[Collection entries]
★ ★ ★ ★ ★ ★ ★
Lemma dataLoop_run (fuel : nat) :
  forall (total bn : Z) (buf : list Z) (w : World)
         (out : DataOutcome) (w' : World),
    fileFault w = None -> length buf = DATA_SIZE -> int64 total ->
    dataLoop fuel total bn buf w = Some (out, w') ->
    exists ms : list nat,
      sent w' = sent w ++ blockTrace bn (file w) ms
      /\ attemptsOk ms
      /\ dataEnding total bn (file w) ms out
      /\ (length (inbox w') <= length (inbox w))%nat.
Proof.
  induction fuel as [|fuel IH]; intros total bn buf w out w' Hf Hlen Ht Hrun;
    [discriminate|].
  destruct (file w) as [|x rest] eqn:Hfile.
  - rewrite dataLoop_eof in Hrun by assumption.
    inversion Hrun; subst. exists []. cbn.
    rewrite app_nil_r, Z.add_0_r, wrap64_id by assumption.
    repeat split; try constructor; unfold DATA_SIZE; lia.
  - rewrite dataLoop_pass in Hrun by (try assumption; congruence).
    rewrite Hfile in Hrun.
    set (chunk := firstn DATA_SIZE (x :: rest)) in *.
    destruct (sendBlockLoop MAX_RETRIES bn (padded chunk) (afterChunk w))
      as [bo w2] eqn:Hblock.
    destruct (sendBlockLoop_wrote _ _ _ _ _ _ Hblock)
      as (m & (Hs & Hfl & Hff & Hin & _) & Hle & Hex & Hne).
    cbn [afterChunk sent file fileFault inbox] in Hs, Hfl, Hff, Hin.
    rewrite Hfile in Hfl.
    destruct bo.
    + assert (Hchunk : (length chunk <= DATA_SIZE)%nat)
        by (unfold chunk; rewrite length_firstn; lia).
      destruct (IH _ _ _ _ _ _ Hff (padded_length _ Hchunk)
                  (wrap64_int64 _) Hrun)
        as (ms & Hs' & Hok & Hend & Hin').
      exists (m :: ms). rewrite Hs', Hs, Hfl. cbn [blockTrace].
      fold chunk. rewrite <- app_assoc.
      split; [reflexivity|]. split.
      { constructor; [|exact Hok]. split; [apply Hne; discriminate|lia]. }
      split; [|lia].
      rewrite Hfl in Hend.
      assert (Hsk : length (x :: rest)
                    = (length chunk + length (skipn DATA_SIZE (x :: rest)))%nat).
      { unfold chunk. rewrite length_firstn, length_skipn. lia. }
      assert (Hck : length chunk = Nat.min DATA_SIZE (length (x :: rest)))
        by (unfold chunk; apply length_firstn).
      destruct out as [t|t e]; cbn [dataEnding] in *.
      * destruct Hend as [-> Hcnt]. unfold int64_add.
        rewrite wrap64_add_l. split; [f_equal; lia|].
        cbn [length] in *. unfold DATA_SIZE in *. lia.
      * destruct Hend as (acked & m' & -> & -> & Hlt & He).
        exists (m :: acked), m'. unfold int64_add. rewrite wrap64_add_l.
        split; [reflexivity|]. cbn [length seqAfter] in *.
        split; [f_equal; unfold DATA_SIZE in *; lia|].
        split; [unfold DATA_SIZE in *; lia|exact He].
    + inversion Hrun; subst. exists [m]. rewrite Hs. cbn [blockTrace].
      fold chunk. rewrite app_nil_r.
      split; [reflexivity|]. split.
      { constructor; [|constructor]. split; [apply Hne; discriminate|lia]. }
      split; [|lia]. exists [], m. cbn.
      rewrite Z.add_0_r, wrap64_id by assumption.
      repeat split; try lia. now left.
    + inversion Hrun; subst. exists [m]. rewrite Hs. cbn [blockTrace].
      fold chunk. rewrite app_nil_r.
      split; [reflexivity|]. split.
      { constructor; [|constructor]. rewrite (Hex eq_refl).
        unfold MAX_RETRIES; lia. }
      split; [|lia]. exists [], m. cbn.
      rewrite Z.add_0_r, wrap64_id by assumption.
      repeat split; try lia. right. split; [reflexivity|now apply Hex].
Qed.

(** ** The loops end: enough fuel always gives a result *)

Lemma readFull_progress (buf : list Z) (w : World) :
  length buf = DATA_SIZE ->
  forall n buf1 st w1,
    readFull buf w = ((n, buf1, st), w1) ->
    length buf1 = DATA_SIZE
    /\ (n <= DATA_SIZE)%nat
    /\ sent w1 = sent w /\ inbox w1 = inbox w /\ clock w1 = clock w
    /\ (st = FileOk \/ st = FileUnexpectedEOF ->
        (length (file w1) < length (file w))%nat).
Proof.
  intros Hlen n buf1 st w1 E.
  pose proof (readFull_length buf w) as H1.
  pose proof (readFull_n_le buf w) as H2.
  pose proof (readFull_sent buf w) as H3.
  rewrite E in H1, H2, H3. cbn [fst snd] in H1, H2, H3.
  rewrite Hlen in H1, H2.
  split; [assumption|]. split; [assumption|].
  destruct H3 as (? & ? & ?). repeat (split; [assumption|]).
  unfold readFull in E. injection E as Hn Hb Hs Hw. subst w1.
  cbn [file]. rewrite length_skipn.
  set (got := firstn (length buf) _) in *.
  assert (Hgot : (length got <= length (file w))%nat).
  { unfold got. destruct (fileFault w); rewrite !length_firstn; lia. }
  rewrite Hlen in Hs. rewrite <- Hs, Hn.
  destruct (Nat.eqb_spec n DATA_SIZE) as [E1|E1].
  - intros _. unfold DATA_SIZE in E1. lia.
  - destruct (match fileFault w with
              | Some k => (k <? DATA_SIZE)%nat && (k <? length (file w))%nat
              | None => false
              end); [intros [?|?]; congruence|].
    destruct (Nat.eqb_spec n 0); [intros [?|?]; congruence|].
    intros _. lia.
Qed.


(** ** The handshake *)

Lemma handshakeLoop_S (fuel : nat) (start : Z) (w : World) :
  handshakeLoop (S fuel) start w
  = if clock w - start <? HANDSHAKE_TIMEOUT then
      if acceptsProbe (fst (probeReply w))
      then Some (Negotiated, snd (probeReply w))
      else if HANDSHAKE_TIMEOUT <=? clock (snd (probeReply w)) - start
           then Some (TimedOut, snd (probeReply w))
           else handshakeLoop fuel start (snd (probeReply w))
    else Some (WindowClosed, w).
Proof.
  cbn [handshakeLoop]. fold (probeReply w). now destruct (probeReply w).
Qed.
★ ★ ★ ★ ★ ★ ★
### What is required
Reproduce exactly every line between the line with "then Some (Negotiated, snd" and the last line of the records above, both included.

### Exercise answer
      then Some (Negotiated, snd (probeReply w))
      else if HANDSHAKE_TIMEOUT <=? clock (snd (probeReply w)) - start
           then Some (TimedOut, snd (probeReply w))
           else handshakeLoop fuel start (snd (probeReply w))
    else Some (WindowClosed, w).
Proof.
  cbn [handshakeLoop]. fold (probeReply w). now destruct (probeReply w).
Qed.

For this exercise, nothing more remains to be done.